Start of Data extracts
(* ===== verification/Telemetry.v ===== *)
(** Telemetry (src/internal/telemetry/telemetry.go): events of closed vocabularies and
    what a recorder emits for them.

    The OpenTelemetry SDK is not modelled: its tracer and its two instruments are the
    lists of what they were given. *)
From S2P Require Import Prelude GoLib.
From stdpp Require Import options.
Local Open Scope Z_scope.

Definition telemetry_error := mkError "telemetry".
Definition ErrInvalidEvent := telemetry_error "invalid telemetry event".
Definition ErrInvalidContext := telemetry_error "invalid telemetry context".
Definition SpanNamePrefix : string := "pulse.agent".
Definition AttributeComponent : string := "pulse.agent.component".
Definition AttributeOperation : string := "pulse.agent.operation".
Definition AttributeResult : string := "pulse.agent.result".
Definition AttributeReason : string := "pulse.agent.reason".
Definition AttributeTarget : string := "pulse.agent.target".
Definition AttributeRule : string := "pulse.agent.rule".
Definition AttributeProvider : string := "pulse.agent.provider".

(** * The vocabularies *)

Definition components : list string :=
  ["admin_ipc"; "runbook"; "store"; "target"; "webhook"; "observer"; "alert"; "correlator"; "evidence"; "analysis";
   "policy"; "docker"; "recovery"; "approval"; "stabilization"; "delivery"; "report"].
Definition operations : list string :=
  ["read"; "write"; "register"; "request"; "backup"; "validate"; "transition"; "redact"; "analyze"; "decide"; "execute";
   "reconcile"; "verify"; "deliver"; "publish"].
Definition results : list string :=
  ["success"; "failure"; "rejected"; "unavailable"].
Definition reasons : list string :=
  ["none"; "accepted"; "duplicate"; "invalid"; "redaction_failed"; "unauthorized"; "timeout"; "unavailable"; "internal";
   "allowed"; "denied"; "approval_required"; "conflict"; "expired"; "retry"; "unhealthy"; "payload"].
Definition targets : list string := ["docker"].
Definition rules : list string := ["availability"; "error_rate"; "latency_ms"].
Definition providers : list string := ["gemini"; "custom"].
Definition member (value : string) (values : list string) : bool := existsb (String.eqb value) values.

(** [TargetForAdapter], [RuleForSignal] and [ProviderForName]: the classification of
    a name, if it has one. *)
Definition classify (values : list string) (name : string) : string * bool := if member name values then (name, true) else ("", false).
Definition TargetForAdapter : string -> string * bool := classify targets.
Definition RuleForSignal : string -> string * bool := classify rules.
Definition ProviderForName : string -> string * bool := classify providers.

(** * Events *)

Record Dimensions := mkDimensions { dm_Target : string; dm_Rule : string; dm_Provider : string }.
Record Event := mkEvent {
  ev_component : string; ev_operation : string; ev_result : string; ev_reason : string; ev_duration : duration; ev_dimensions : Dimensions;
}.
Definition validDimensions (value : Dimensions) : bool :=
  (String.eqb (dm_Target value) "" || member (dm_Target value) targets) &&
  (String.eqb (dm_Rule value) "" || member (dm_Rule value) rules) &&
  (String.eqb (dm_Provider value) "" || member (dm_Provider value) providers).
Definition valid (e : Event) : bool :=
  member (ev_component e) components && member (ev_operation e) operations && member (ev_result e) results &&
  member (ev_reason e) reasons && validDimensions (ev_dimensions e) && (0 <=? ev_duration e).
Definition NewEventWithDimensions (component operation res reason : string) (d : duration) (dimensions : Dimensions) : result Event :=
  let event := mkEvent component operation res reason d dimensions in
  if valid event then Ok event else Fail ErrInvalidEvent.
Definition NewEvent (component operation res reason : string) (d : duration) : result Event :=
  NewEventWithDimensions component operation res reason d (mkDimensions "" "" "").
Definition spanName (e : Event) : string :=
  String.append SpanNamePrefix (String.append "." (String.append (ev_component e) (String.append "." (ev_operation e)))).
Definition optional (key value : string) : list (string * string) := if String.eqb value "" then [] else [(key, value)].
Definition attributes (e : Event) : list (string * string) :=
  [(AttributeComponent, ev_component e); (AttributeOperation, ev_operation e); (AttributeResult, ev_result e); (AttributeReason, ev_reason e)] ++
  optional AttributeTarget (dm_Target (ev_dimensions e)) ++ optional AttributeRule (dm_Rule (ev_dimensions e)) ++
  optional AttributeProvider (dm_Provider (ev_dimensions e)).

(** * Recording *)

Record span := mkSpan { sp_name : string; sp_start : time; sp_end : time; sp_attributes : list (string * string); sp_status : option string }.
(** The recorder: with a tracer or not, and what was emitted. *)
Record Recorder := mkRecorder {
  rc_enabled : bool; rc_tracer : bool;
  rc_spans : list span;
  rc_counted : list (list (string * string));
  rc_durations : list (duration * list (string * string));
}.
Definition New (exporter reader : bool) : Recorder := mkRecorder (exporter || reader) exporter [] [] [].
Definition Enabled (r : option Recorder) : bool := match r with Some r => rc_enabled r | None => false end.
Definition emit (now : time) (e : Event) (r : Recorder) : Recorder :=
  let attrs := attributes e in
  mkRecorder (rc_enabled r) (rc_tracer r)
    (if rc_tracer r
     then rc_spans r ++ [mkSpan (spanName e) (time_add now (- ev_duration e)) now attrs (if String.eqb (ev_result e) "success" then None else Some (ev_reason e))]
     else rc_spans r)
    (rc_counted r ++ [attrs]) (rc_durations r ++ [(ev_duration e, attrs)]).
(** A nil recorder is [None]. *)
Definition Record_ (context : bool) (now : time) (e : Event) (r : option Recorder) : result unit * option Recorder :=
  if negb context then (Fail ErrInvalidContext, r)
  else if negb (valid e) then (Fail ErrInvalidEvent, r)
  else
    match r with
    | None => (Ok tt, None)
    | Some r => if rc_enabled r then (Ok tt, Some (emit now e r)) else (Ok tt, Some r)
    end.
Definition RecordBestEffort (context : bool) (now : time) (e : Event) (r : option Recorder) : option Recorder :=
  match r with None => None | Some _ => (Record_ context now e r).2 end.

(** * Facts *)

Lemma member_iff value values : member value values = true <-> value ∈ values.
Proof.
  unfold member. rewrite existsb_exists. split.
  - intros (x & Hx & <-%String.eqb_eq). by apply list_elem_of_In.
  - intros Hx. exists value. split; [by apply list_elem_of_In|apply String.eqb_refl].
Qed.
Definition values_of (key : string) : list string :=
  if String.eqb key AttributeComponent then components else if String.eqb key AttributeOperation then operations
  else if String.eqb key AttributeResult then results else if String.eqb key AttributeReason then reasons
  else if String.eqb key AttributeTarget then targets else if String.eqb key AttributeRule then rules
  else if String.eqb key AttributeProvider then providers else [].
Lemma optional_known key value values : String.eqb value "" = true \/ member value values = true -> values_of key = values ->
  Forall (fun kv => kv.2 ∈ values_of kv.1) (optional key value).
Proof.
  unfold optional. intros Hv Hk. destruct (String.eqb value ""); [constructor|]. destruct Hv as [|Hv]; [done|].
  constructor; [|constructor]. cbn. rewrite Hk. by apply member_iff.
Qed.
(** Every attribute of a valid event is a word of its vocabulary. *)
Lemma attributes_known e : valid e = true -> Forall (fun kv => kv.2 ∈ values_of kv.1) (attributes e).
Proof.
  unfold valid, validDimensions. intros Hv. bool_prop. unfold attributes.
  repeat (constructor; [cbn; by apply member_iff|]). repeat apply Forall_app_2.
  - by eapply optional_known.
  - by eapply optional_known.
  - by eapply optional_known.
Qed.
Lemma attributes_distinct e : NoDup (map fst (attributes e)).
Proof.
  unfold attributes, optional. destruct (String.eqb _ ""), (String.eqb (dm_Rule _) ""), (String.eqb (dm_Provider _) ""); cbn;
    by apply (bool_decide_unpack _); vm_compute.
Qed.

(** All the attribute sets there are. *)
Definition attribute_sets : list (list (string * string)) :=
  flat_map (fun c => flat_map (fun o => flat_map (fun r => flat_map (fun s => flat_map (fun t => flat_map (fun u =>
    map (fun p => attributes (mkEvent c o r s 0 (mkDimensions t u p))) ("" :: providers)) ("" :: rules)) ("" :: targets)) reasons) results)
    operations) components.
Lemma length_flat_map_const {A B} (f : A -> list B) l n k :
  Z.of_nat (length l) = n -> (forall x, Z.of_nat (length (f x)) = k) -> Z.of_nat (length (flat_map f l)) = n * k.
Proof. intros <- Hf. induction l as [|x l IH]; [done|]. cbn [flat_map length]. rewrite length_app, Nat2Z.inj_add, Hf, IH. lia. Qed.
Lemma attribute_sets_length : Z.of_nat (length attribute_sets) = 17 * (15 * (4 * (17 * (2 * (4 * 3))))).
Proof.
  unfold attribute_sets. apply (length_flat_map_const _ _ 17 (15 * (4 * (17 * (2 * (4 * 3)))))); [reflexivity|intros c].
  apply (length_flat_map_const _ _ 15 (4 * (17 * (2 * (4 * 3))))); [reflexivity|intros o].
  apply (length_flat_map_const _ _ 4 (17 * (2 * (4 * 3)))); [reflexivity|intros r].
  apply (length_flat_map_const _ _ 17 (2 * (4 * 3))); [reflexivity|intros s].
  apply (length_flat_map_const _ _ 2 (4 * 3)); [reflexivity|intros t].
  apply (length_flat_map_const _ _ 4 3); [reflexivity|intros u]. by rewrite length_map.
Qed.
Lemma flat_map_elem {A B} (f : A -> list B) l x y : x ∈ l -> y ∈ f x -> y ∈ flat_map f l.
Proof. intros Hx Hy. apply list_elem_of_In, in_flat_map. exists x. by rewrite <- !list_elem_of_In. Qed.
Lemma attributes_counted e : valid e = true -> attributes e ∈ attribute_sets.
Proof.
  unfold valid, validDimensions. intros Hv. bool_prop. destruct e as [c o r s d [t u p]]. cbn [ev_component ev_operation ev_result ev_reason ev_duration ev_dimensions dm_Target dm_Rule dm_Provider] in *.
  assert (Hopt : forall value values, String.eqb value "" = true \/ member value values = true -> value ∈ "" :: values).
  { intros value values [->%String.eqb_eq|Hm%member_iff]; by constructor. }
  unfold attribute_sets. apply (flat_map_elem _ _ c); [by apply member_iff|]. apply (flat_map_elem _ _ o); [by apply member_iff|].
  apply (flat_map_elem _ _ r); [by apply member_iff|]. apply (flat_map_elem _ _ s); [by apply member_iff|].
  apply (flat_map_elem _ _ t); [by apply Hopt|]. apply (flat_map_elem _ _ u); [by apply Hopt|].
  apply list_elem_of_In, in_map_iff. exists p. split; [done|]. apply list_elem_of_In. by apply Hopt.
Qed.

(** ** Properties *)

(** What the recorders emitted so far. *)
Definition emitted (r : Recorder) : list (list (string * string)) := map sp_attributes (rc_spans r) ++ rc_counted r ++ map snd (rc_durations r).
Inductive recordings : option Recorder -> Prop :=
| recordings_new exporter reader : recordings (Some (New exporter reader))
| recordings_nil : recordings None
| recordings_next context now e r : recordings r -> recordings (Record_ context now e r).2.

(** C39: whatever events are recorded, also those that never passed a constructor,
    each emitted attribute set has distinct keys with values of their closed
    vocabularies, and there are at most 416160 of them. *)
Theorem emitted_bounded r attrs :
  recordings (Some r) -> attrs ∈ emitted r ->
  NoDup (map fst attrs) /\ Forall (fun kv => kv.2 ∈ values_of kv.1) attrs /\ attrs ∈ attribute_sets /\
  Z.of_nat (length attribute_sets) = 416160.
Proof.
  intros Hr. remember (Some r) as o eqn:Eo. revert r Eo. induction Hr as [exporter reader| |context now e o Hr IH]; intros r Eo.
  - injection Eo as <-. by intros ?%elem_of_nil.
  - done.
  - unfold Record_ in Eo. destruct context; cbn [negb] in Eo; [|by apply IH]. destruct (valid e) eqn:Ev; cbn [negb] in Eo; [|by apply IH].
    destruct o as [r0|]; [|done]. destruct (rc_enabled r0); cbn in Eo; injection Eo as <-; [|by apply IH].
    intros Hin. assert (attrs ∈ emitted r0 \/ attrs = attributes e) as [Hold| ->].
    { clear -Hin. revert Hin. unfold emitted, emit. cbn. rewrite map_app. destruct (rc_tracer r0); rewrite ?map_app; cbn; set_solver. }
    + exact (IH r0 eq_refl Hold).
    + split; [apply attributes_distinct|split; [by apply attributes_known|split; [by apply attributes_counted|exact attribute_sets_length]]].
Qed.

(** * Examples *)

Definition demo_event : Event := mkEvent "docker" "execute" "failure" "timeout" second (mkDimensions "docker" "" "").
Definition demo_recorder : Recorder := emit 0 demo_event (New true true).
Lemma emitted_bounded_witness :
  NoDup (map fst (attributes demo_event)) /\ Forall (fun kv => kv.2 ∈ values_of kv.1) (attributes demo_event) /\
  attributes demo_event ∈ attribute_sets /\ Z.of_nat (length attribute_sets) = 416160.
Proof.
  apply (emitted_bounded demo_recorder (attributes demo_event)).
  - exact (recordings_next true 0 demo_event _ (recordings_new true true)).
  - unfold emitted, demo_recorder, emit. cbn [map New rc_spans rc_tracer sp_attributes app]. constructor.
Defined.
End of Data extracts
Your instructions:
Search the data above for the string "induction" and return every line that has it.

Response:
Proof. intros <- Hf. induction l as [|x l IH]; [done|]. cbn [flat_map length]. rewrite length_app, Nat2Z.inj_add, Hf, IH. lia. Qed.
  intros Hr. remember (Some r) as o eqn:Eo. revert r Eo. induction Hr as [exporter reader| |context now e o Hr IH]; intros r Eo.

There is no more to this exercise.